"""

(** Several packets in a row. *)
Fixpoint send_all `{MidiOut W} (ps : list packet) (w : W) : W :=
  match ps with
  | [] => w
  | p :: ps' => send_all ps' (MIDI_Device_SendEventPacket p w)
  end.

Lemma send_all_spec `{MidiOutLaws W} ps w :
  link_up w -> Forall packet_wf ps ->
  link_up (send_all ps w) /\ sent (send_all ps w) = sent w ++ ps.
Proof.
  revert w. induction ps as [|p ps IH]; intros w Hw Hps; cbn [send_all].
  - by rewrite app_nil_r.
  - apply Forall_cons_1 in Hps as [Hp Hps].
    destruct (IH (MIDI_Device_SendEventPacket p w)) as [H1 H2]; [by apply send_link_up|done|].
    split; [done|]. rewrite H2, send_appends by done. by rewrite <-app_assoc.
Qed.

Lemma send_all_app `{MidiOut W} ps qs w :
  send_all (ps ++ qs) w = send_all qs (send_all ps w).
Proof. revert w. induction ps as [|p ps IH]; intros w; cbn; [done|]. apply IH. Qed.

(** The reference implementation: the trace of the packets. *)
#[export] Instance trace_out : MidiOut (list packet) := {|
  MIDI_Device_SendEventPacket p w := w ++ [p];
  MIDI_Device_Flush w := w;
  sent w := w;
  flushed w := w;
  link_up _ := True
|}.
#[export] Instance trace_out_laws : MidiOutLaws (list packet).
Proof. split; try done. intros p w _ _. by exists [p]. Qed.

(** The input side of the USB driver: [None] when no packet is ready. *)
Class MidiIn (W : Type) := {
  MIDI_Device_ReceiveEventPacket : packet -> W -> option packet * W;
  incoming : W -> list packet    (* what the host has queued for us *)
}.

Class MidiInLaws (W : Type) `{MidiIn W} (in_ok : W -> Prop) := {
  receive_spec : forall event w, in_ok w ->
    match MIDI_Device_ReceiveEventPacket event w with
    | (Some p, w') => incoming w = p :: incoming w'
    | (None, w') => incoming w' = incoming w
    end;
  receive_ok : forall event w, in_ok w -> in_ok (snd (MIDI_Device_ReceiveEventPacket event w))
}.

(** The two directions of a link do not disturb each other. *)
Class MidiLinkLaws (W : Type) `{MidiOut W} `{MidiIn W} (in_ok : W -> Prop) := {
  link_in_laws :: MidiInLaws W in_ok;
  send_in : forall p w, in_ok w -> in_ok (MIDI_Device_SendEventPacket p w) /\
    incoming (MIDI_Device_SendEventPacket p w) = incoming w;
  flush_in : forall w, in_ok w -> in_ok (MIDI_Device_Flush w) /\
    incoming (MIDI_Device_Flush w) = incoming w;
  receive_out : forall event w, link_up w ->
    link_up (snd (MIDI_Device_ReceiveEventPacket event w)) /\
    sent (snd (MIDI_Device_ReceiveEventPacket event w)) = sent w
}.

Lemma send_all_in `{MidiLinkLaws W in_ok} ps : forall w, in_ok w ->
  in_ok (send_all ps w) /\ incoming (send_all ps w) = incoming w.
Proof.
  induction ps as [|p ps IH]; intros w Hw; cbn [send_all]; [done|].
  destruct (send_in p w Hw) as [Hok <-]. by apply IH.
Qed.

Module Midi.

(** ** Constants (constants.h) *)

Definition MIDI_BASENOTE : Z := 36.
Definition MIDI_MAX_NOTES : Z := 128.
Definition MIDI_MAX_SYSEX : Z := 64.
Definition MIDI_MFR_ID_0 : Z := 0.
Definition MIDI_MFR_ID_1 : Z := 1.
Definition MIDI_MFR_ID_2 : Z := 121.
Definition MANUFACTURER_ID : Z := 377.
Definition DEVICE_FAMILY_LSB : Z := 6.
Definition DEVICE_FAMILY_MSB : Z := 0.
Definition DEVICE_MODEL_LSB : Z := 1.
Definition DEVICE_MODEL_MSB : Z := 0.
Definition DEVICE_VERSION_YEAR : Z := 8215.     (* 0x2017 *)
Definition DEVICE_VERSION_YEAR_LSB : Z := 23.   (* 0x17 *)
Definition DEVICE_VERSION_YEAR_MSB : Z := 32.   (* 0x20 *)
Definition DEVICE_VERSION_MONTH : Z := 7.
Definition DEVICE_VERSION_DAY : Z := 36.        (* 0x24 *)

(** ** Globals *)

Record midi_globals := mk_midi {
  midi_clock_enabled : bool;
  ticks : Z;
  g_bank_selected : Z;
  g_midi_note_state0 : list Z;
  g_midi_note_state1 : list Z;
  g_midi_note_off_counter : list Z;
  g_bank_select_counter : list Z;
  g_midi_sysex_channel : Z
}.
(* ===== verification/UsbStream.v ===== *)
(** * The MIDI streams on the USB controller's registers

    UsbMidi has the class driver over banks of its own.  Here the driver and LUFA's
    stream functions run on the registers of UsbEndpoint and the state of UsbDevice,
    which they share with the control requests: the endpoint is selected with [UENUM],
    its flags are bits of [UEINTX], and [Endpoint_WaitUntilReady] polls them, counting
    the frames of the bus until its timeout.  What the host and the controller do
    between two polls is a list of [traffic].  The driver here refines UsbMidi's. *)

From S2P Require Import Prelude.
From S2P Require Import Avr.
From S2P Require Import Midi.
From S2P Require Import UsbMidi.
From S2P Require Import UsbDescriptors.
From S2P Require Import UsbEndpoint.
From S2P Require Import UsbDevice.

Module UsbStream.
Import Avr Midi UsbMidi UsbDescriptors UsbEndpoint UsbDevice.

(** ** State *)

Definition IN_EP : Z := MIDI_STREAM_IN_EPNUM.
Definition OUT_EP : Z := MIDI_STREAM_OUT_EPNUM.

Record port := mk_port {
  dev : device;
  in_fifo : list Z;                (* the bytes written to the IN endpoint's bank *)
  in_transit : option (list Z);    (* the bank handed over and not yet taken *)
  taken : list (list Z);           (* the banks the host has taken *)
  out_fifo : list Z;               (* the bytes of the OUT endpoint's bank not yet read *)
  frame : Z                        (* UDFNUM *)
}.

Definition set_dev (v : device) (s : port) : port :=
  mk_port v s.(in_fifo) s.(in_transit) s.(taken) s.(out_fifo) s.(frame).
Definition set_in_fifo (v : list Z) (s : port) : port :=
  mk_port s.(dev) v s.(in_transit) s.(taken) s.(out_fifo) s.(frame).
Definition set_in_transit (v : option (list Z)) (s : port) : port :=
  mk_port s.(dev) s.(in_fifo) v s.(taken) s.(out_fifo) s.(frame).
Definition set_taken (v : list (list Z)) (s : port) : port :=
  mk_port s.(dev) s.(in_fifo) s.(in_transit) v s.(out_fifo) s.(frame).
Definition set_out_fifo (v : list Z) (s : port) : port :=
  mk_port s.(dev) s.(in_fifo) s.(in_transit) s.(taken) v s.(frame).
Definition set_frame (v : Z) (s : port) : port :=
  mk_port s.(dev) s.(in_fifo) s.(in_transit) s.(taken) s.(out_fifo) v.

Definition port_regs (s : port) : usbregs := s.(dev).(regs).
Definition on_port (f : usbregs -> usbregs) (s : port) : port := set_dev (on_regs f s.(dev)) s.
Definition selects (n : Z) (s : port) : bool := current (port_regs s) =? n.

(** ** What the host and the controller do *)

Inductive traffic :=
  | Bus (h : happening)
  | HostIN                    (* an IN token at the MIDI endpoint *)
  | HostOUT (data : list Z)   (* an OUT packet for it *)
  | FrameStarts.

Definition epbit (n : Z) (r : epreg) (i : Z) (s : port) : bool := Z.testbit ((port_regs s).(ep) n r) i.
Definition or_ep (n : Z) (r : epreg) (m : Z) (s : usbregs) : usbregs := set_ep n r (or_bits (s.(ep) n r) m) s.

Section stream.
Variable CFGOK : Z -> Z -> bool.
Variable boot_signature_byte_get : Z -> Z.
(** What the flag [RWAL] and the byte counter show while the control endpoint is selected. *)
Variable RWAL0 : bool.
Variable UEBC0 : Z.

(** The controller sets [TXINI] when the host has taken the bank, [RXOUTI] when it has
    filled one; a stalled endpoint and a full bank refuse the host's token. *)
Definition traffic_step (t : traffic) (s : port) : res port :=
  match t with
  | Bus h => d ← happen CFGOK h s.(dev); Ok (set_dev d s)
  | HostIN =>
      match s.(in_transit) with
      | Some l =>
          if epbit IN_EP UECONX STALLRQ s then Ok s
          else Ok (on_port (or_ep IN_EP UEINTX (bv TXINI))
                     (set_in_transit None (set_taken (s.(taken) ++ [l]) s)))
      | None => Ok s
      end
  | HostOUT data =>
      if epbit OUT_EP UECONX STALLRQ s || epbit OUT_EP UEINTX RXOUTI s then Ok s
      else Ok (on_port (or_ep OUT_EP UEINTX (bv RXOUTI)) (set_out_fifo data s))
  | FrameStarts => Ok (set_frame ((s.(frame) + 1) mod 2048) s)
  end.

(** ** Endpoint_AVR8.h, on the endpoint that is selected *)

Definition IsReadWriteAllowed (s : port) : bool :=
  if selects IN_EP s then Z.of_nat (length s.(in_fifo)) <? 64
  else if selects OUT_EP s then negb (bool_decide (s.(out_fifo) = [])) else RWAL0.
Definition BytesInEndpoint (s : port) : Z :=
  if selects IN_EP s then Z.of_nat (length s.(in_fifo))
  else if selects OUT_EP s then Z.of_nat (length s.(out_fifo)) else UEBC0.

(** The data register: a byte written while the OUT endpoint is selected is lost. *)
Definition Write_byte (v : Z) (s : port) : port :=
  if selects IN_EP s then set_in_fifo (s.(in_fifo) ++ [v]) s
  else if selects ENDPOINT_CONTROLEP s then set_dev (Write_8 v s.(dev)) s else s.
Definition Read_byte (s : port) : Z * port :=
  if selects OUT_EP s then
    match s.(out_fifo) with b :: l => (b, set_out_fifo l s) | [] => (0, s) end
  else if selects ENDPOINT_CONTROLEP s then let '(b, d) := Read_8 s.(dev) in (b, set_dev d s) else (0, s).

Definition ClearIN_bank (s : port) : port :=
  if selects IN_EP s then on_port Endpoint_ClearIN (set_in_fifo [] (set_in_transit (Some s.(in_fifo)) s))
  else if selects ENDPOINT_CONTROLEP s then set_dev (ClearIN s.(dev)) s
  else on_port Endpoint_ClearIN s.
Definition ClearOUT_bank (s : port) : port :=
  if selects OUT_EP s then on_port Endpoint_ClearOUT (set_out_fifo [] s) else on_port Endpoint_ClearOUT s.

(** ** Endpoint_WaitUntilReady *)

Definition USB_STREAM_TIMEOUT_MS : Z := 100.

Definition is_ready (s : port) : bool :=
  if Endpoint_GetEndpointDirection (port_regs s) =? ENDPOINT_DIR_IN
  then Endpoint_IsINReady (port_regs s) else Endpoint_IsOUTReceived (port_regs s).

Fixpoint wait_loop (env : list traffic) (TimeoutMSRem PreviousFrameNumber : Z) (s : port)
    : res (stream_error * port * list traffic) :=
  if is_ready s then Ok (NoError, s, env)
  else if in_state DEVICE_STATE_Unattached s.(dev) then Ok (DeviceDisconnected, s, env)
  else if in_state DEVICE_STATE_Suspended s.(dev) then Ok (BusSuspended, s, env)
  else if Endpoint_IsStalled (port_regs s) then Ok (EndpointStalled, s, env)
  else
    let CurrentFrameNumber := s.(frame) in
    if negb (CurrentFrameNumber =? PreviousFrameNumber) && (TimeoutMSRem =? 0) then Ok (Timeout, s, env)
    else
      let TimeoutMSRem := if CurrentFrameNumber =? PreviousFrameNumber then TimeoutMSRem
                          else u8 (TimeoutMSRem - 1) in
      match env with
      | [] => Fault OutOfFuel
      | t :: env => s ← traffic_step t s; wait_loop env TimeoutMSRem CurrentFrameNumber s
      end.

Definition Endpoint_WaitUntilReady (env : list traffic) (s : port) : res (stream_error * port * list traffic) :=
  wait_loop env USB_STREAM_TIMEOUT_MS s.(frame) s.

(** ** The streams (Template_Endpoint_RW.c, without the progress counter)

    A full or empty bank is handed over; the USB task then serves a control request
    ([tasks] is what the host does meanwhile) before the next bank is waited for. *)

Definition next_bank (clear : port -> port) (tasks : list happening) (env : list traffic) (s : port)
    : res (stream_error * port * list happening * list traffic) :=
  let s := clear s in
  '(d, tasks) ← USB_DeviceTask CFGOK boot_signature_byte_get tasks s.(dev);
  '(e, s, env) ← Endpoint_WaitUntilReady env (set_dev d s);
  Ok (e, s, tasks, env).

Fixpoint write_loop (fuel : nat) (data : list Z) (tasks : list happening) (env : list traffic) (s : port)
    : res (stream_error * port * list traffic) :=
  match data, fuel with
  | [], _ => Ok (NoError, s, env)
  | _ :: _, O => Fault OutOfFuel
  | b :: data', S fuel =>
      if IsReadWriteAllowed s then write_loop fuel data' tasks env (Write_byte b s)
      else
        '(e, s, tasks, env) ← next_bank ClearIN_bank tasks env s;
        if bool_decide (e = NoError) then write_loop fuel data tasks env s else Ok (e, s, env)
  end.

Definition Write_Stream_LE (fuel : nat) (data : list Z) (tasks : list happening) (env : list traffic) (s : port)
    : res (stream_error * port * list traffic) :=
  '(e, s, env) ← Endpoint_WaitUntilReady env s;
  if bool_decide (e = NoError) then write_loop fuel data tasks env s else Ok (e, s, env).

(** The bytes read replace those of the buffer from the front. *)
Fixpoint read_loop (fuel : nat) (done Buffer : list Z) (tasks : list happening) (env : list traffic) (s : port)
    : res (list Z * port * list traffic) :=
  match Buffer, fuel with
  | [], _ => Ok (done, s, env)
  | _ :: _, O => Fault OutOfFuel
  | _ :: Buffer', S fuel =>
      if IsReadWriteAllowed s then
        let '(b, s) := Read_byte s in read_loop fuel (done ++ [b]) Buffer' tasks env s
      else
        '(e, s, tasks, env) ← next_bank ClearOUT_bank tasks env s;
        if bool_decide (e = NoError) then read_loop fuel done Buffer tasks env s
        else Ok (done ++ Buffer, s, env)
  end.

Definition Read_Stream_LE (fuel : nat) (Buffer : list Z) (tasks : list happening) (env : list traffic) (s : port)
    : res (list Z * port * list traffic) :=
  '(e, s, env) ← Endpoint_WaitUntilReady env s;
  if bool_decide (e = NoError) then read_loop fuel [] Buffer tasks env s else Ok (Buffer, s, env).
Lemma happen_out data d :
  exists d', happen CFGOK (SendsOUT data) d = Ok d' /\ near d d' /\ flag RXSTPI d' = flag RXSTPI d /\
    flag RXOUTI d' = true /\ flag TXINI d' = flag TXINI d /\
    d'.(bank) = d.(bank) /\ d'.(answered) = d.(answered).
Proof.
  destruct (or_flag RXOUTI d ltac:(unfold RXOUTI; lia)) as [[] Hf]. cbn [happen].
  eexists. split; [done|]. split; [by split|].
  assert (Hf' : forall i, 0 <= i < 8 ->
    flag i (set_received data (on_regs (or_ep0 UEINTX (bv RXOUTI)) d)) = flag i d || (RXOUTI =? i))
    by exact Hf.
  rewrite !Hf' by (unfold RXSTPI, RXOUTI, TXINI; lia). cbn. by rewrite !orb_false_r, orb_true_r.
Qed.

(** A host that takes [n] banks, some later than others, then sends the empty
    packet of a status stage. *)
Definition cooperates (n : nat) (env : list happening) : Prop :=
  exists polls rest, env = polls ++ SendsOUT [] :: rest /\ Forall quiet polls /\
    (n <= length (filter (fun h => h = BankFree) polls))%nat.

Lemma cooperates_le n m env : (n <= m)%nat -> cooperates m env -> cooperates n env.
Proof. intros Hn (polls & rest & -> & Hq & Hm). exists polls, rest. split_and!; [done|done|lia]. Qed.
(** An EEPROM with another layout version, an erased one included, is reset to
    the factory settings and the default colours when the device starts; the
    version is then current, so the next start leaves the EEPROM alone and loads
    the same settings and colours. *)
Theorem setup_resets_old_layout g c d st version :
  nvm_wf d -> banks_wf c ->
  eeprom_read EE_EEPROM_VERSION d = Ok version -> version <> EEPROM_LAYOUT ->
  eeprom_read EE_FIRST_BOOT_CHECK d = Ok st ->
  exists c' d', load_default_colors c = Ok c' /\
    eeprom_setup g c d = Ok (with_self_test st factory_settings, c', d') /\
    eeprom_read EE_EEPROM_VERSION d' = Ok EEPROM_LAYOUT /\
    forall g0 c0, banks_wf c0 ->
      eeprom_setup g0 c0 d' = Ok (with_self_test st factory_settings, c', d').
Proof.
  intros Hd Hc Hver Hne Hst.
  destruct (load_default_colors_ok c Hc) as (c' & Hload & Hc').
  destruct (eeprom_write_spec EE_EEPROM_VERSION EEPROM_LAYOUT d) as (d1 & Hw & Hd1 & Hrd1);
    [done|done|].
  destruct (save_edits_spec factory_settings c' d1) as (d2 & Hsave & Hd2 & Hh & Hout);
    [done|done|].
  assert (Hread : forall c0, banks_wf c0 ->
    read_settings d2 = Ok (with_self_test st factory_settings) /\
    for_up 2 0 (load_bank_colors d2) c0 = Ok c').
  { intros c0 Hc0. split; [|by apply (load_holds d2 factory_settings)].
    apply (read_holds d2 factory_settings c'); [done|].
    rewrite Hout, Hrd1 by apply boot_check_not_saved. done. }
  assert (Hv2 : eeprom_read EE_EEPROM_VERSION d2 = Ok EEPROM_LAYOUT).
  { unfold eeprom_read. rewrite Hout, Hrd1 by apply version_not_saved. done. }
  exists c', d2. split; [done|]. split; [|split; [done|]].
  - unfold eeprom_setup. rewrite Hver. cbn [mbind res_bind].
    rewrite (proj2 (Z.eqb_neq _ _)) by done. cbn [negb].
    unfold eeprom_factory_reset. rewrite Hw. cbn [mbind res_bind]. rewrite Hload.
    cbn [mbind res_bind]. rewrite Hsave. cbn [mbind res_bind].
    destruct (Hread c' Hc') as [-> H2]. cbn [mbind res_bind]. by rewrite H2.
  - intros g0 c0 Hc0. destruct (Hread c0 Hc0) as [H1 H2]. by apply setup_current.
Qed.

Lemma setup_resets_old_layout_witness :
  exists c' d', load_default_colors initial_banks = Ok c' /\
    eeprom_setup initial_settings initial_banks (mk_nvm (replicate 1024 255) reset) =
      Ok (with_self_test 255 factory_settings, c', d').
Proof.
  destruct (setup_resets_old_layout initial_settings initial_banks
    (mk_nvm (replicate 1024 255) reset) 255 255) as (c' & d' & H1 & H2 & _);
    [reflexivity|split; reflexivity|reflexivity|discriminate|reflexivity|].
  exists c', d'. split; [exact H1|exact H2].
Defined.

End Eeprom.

"""

EXERCISE OBJECTIVE: From the first line of the listing above to the line with "incoming (MIDI_Device_SendEventPacket p", please transcribe each line exactly, both ends included, and nothing beyond that.

ANSWER SECTION:
(** Several packets in a row. *)
Fixpoint send_all `{MidiOut W} (ps : list packet) (w : W) : W :=
  match ps with
  | [] => w
  | p :: ps' => send_all ps' (MIDI_Device_SendEventPacket p w)
  end.

Lemma send_all_spec `{MidiOutLaws W} ps w :
  link_up w -> Forall packet_wf ps ->
  link_up (send_all ps w) /\ sent (send_all ps w) = sent w ++ ps.
Proof.
  revert w. induction ps as [|p ps IH]; intros w Hw Hps; cbn [send_all].
  - by rewrite app_nil_r.
  - apply Forall_cons_1 in Hps as [Hp Hps].
    destruct (IH (MIDI_Device_SendEventPacket p w)) as [H1 H2]; [by apply send_link_up|done|].
    split; [done|]. rewrite H2, send_appends by done. by rewrite <-app_assoc.
Qed.

Lemma send_all_app `{MidiOut W} ps qs w :
  send_all (ps ++ qs) w = send_all qs (send_all ps w).
Proof. revert w. induction ps as [|p ps IH]; intros w; cbn; [done|]. apply IH. Qed.

(** The reference implementation: the trace of the packets. *)
#[export] Instance trace_out : MidiOut (list packet) := {|
  MIDI_Device_SendEventPacket p w := w ++ [p];
  MIDI_Device_Flush w := w;
  sent w := w;
  flushed w := w;
  link_up _ := True
|}.
#[export] Instance trace_out_laws : MidiOutLaws (list packet).
Proof. split; try done. intros p w _ _. by exists [p]. Qed.

(** The input side of the USB driver: [None] when no packet is ready. *)
Class MidiIn (W : Type) := {
  MIDI_Device_ReceiveEventPacket : packet -> W -> option packet * W;
  incoming : W -> list packet    (* what the host has queued for us *)
}.

Class MidiInLaws (W : Type) `{MidiIn W} (in_ok : W -> Prop) := {
  receive_spec : forall event w, in_ok w ->
    match MIDI_Device_ReceiveEventPacket event w with
    | (Some p, w') => incoming w = p :: incoming w'
    | (None, w') => incoming w' = incoming w
    end;
  receive_ok : forall event w, in_ok w -> in_ok (snd (MIDI_Device_ReceiveEventPacket event w))
}.

(** The two directions of a link do not disturb each other. *)
Class MidiLinkLaws (W : Type) `{MidiOut W} `{MidiIn W} (in_ok : W -> Prop) := {
  link_in_laws :: MidiInLaws W in_ok;
  send_in : forall p w, in_ok w -> in_ok (MIDI_Device_SendEventPacket p w) /\
    incoming (MIDI_Device_SendEventPacket p w) = incoming w;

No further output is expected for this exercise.